There are two ways to adjust the light intensity: the number of the optical filters is increased or decreased, and the height of the lamp holder is adjusted. The Sinton test equipment is provided with two light filters and one deep filter for adjusting the light intensity. Whether or not to add filters and which filter to select may be selected based on minority carrier lifetime. The method specifically comprises the following steps: the minority carrier lifetime is less than or equal to 50 microseconds, the light intensity is 55sun, and no optical filter is needed; the minority carrier lifetime is more than 50 mu s and less than or equal to 200 mu s, the light intensity is 35sun, and 2 light-colored filters are needed; the minority carrier lifetime is more than 200 mu s and less than or equal to 800 mu s, the light intensity is 7.5sun, and 1 dark color filter is needed; the minority carrier lifetime tau is more than 800 mus, the light intensity is 4.5sun, and 3 filters are needed.
Detailed Description
In order to make the objects, technical solutions and advantages of the present invention more apparent, the present invention is further described in detail with reference to the following embodiments. It should be understood that the specific embodiments described herein are merely illustrative of the invention and are not intended to limit the invention.
Example 1
The embodiment of the invention provides a method for rapidly monitoring the stability of polishing solution, which comprises the following steps:
selecting a P-type monocrystalline silicon wafer with the resistivity of 1.6 omega-cm as a conditioning piece, carrying out pre-cleaning, then carrying out double-side polishing on the conditioning piece for 3min at the temperature of 52 +/-1 ℃ by adopting a polishing solution, carrying out post-cleaning, and drying for 9min at the temperature of 75 ℃ to obtain the polished silicon wafer.
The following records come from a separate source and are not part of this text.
(** The join has a row for each type; the workspaces in the order of their first
    request. *)
Fixpoint first_requests (seen l : list uuid) : list uuid :=
  match l with
  | [] => []
  | x :: r => if bool_decide (x ∈ seen) then first_requests seen r else x :: first_requests (x :: seen) r
  end.
Definition workspaces_using (p : TemplateType -> bool) (workspaceIDs : list uuid) (t : Fleet) : list uuid :=
  first_requests [] workspaceIDs ≫= fun ws => (fun _ => ws) <$> types_with p (Some ws) t.

Definition Usages_UsingAdapter (adapterID : uuid) (workspaceIDs : list uuid) : M Flt (list uuid) :=
  match workspaceIDs with
  | [] => ret []
  | _ => query (wrapping "listing workspaces using adapter") (fun t => Ok (workspaces_using (uses_adapter adapterID) workspaceIDs t))
  end.
Definition Usages_UsingSender (identityID : uuid) (workspaceIDs : list uuid) : M Flt (list uuid) :=
  match workspaceIDs with
  | [] => ret []
  | _ => query (wrapping "listing workspaces using sender identity") (fun t => Ok (workspaces_using (uses_sender identityID) workspaceIDs t))
  end.
End GrantRepos.

(** ** The audit log ([audit_repo.go]) *)

Section AuditRepo.
Context `{GoStd} `{Codec}.

(** The values of the column's type. *)
Definition audit_actions : list string :=
  ["create"; "update"; "delete"; "purge"; "publish"; "archive"; "disable"; "enable"; "revoke"; "invite"; "remove_role"].

Definition audit_row (now : gotime) (e : AuditLog) : AuditLog :=
  mkAuditLog (al_ID e) (al_ActorID e) (al_ActorEmail e) (al_Action e) (al_EntityType e) (al_EntityID e) (al_TenantID e)
    (al_WorkspaceID e) (al_ScopeType e) (al_Changes e) (al_Metadata e) now.

Definition Audit_Append (e : AuditLog) : M Flt unit :=
  exec (wrapping "inserting audit log") (fun now t =>
    match violation [(bool_decide (al_Action e ∈ audit_actions), invalid_enum "audit_action" (al_Action e));
                     (known_scope (al_ScopeType e), invalid_enum "scope_type" (ScopeType_String (al_ScopeType e)));
                     (negb (List.existsb (fun o => bool_decide (al_ID o = al_ID e) && bool_decide (al_CreatedAt o = now)) (fl_audit t)),
                      duplicate "audit_logs_pkey")] with
    | Some err => (Err (unclassified "inserting audit log" err), t)
    | None => (Ok tt, set_audit (cons (audit_row now e)) t)
    end).

Record AuditFilter := mkAuditFilter {
  af_TenantID : option uuid;
  af_WorkspaceID : option uuid;
  af_ActorID : option uuid;
  af_Action : option string;
  af_EntityType : option string;
  af_Since : option gotime;
  af_Until : option gotime;
}.

Definition when_given {A} (o : option A) (p : A -> bool) : bool := match o with Some a => p a | None => true end.
Definition audit_matches (f : AuditFilter) (e : AuditLog) : bool :=
  when_given (af_TenantID f) (fun id => bool_decide (al_TenantID e = Some id))
  && when_given (af_WorkspaceID f) (fun id => bool_decide (al_WorkspaceID e = Some id))
  && when_given (af_ActorID f) (fun id => bool_decide (al_ActorID e = id))
  && when_given (af_Action f) (fun a => bool_decide (al_Action e = a))
  && when_given (af_EntityType f) (fun ty => bool_decide (al_EntityType e = ty))
  && when_given (af_Since f) (fun since => (since <=? al_CreatedAt e)%Z)
  && when_given (af_Until f) (fun until => (al_CreatedAt e <? until)%Z).

(** [ORDER BY created_at DESC, id DESC] and [(created_at, id) < (...)]. *)
Definition audit_after (a b : AuditLog) : Prop :=
  (al_CreatedAt b < al_CreatedAt a)%Z \/ al_CreatedAt a = al_CreatedAt b /\ (al_ID b <= al_ID a)%N.
#[local] Instance audit_after_dec : RelDecision audit_after.
Proof. intros a b. unfold audit_after. apply _. Defined.
Definition audit_before (time : gotime) (id : uuid) (e : AuditLog) : bool :=
  (al_CreatedAt e <? time)%Z || (al_CreatedAt e =? time)%Z && (al_ID e <? id)%N.

(** A filter for an action outside the column's type is PostgreSQL's error. *)
Definition Audit_Query (f : AuditFilter) (opts : ListOptions) : M Flt (PageResult AuditLog) :=
  let limit := NormalizeLimit (lo_Limit opts) in
  let! cursor := lift_res (if bool_decide (lo_Cursor opts = "") then Ok None
                           else match DecodeTimeCursor (lo_Cursor opts) with Ok c => Ok (Some c) | Err e => Err e end) in
  query (wrapping "querying audit logs") (fun t =>
    if negb (when_given (af_Action f) (fun a => bool_decide (a ∈ audit_actions)))
    then Err (unclassified "querying audit logs" (invalid_enum "audit_action" (default "" (af_Action f))))
    else
      let selected := merge_sort audit_after
        (List.filter (fun e => audit_matches f e && when_given cursor (fun c => audit_before c.1 c.2 e)) (fl_audit t)) in
      let got := take (Z.to_nat (limit + 1)) selected in
      if (limit <? Z.of_nat (List.length got))%Z then
        let cut := take (Z.to_nat limit) got in
        Ok (mkPageResult _ cut (match last cut with Some e => EncodeTimeCursor (al_CreatedAt e) (al_ID e) | None => "" end) true)
      else Ok (mkPageResult _ got "" false)).
End AuditRepo.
The pre-cleaning comprises sequentially using a cleaning solution containing KOH and H 2 O 2 The aqueous solution is cleaned for 1.5min at the temperature of 52 +/-1 ℃, and then deionized water is adopted for cleaning to remove the residue of the liquid medicine, wherein the concentration of KOH in the aqueous solution is 1.2wt%; h in the aqueous solution 2 O 2 The concentration of (B) was 5.5wt%. The post-cleaning comprises sequentially cleaning with mixed acid solution for 1.5min, and slowly pulling with deionized water at 15 deg.C for 2min; wherein the mixed acid solution comprises HCl and HF, the concentration of the HCl in the mixed acid solution is 4.2wt%, and the solubility of the HF in the mixed acid solution is 2.8wt%;
secondly, performing double-sided phosphorus diffusion on the polished silicon wafer to obtain a phosphorus diffusion silicon wafer with the sheet resistance of 40 omega and the uniformity of less than or equal to 3;
the specific process of the double-sided phosphorus diffusion comprises the following steps:
and (3) leak detection: the pressure meets-200 pa;
and (3) heating: the temperature of the five temperature zones is respectively designed to be 880 ℃, 890 ℃ and 880 ℃, the pressure is controlled to be-10 pa, and the jumping is carried out at the original temperature;
pre-purification: the temperature of the five temperature zones is respectively designed to be 880 ℃, 890 ℃, 895 ℃, 890 ℃ and 880 ℃, and the time is controlled to be 3min;
deposition: the temperatures of the five temperature zones are respectively designed to be 880 ℃, 890 ℃ and 880 ℃, and the time is controlled to be 25min;
propelling: the temperatures of the five temperature zones are respectively designed to be 890 ℃, 900 ℃, 905 ℃, 900 ℃ and 890 ℃, and the time is controlled to be 5min;
post-purification: the temperature of the five temperature zones is designed to be 700 ℃, and the time is controlled to be 1.5min;
cooling: the temperature of the five temperature zones is designed to be 700 ℃, and the time is controlled to be 25min.
Depositing a silicon nitride antireflection film with the thickness of 60nm on the front surface and the back surface of the phosphorus diffusion silicon wafer respectively, wherein the refractive index is 2.2%, and sintering to obtain a monitoring piece;
the conditions for depositing the silicon nitride antireflection film are as follows:
NH 3 flow rate: the 1 st path is 400sccm, the 2 nd path and the 3 rd path are 500sccm, and the 4 th, 5 th and 6 th paths are 550sccm; siH 4 Flow rate: the 1 st path is 0, the 2 nd and 3 rd paths are all 300sccm, and the 4 th, 5 th and 6 th paths are all 200sccm; the microwave power of the heating chamber is 3300W, the temperature of the process chamber is 370 ℃, the pressure of the process chamber is 0.28mbar, and the pulse switching ratio is 8/10.
The sintering conditions are as follows: the belt speed is as follows: 200ipm, zone1-Zone 10 temperature of 330 ℃, 360 ℃, 500 ℃, 550 ℃, 580 ℃, 630 ℃, 810 ℃ and 860 ℃.
And step four, carrying out a Sinton test on the monitoring sheet.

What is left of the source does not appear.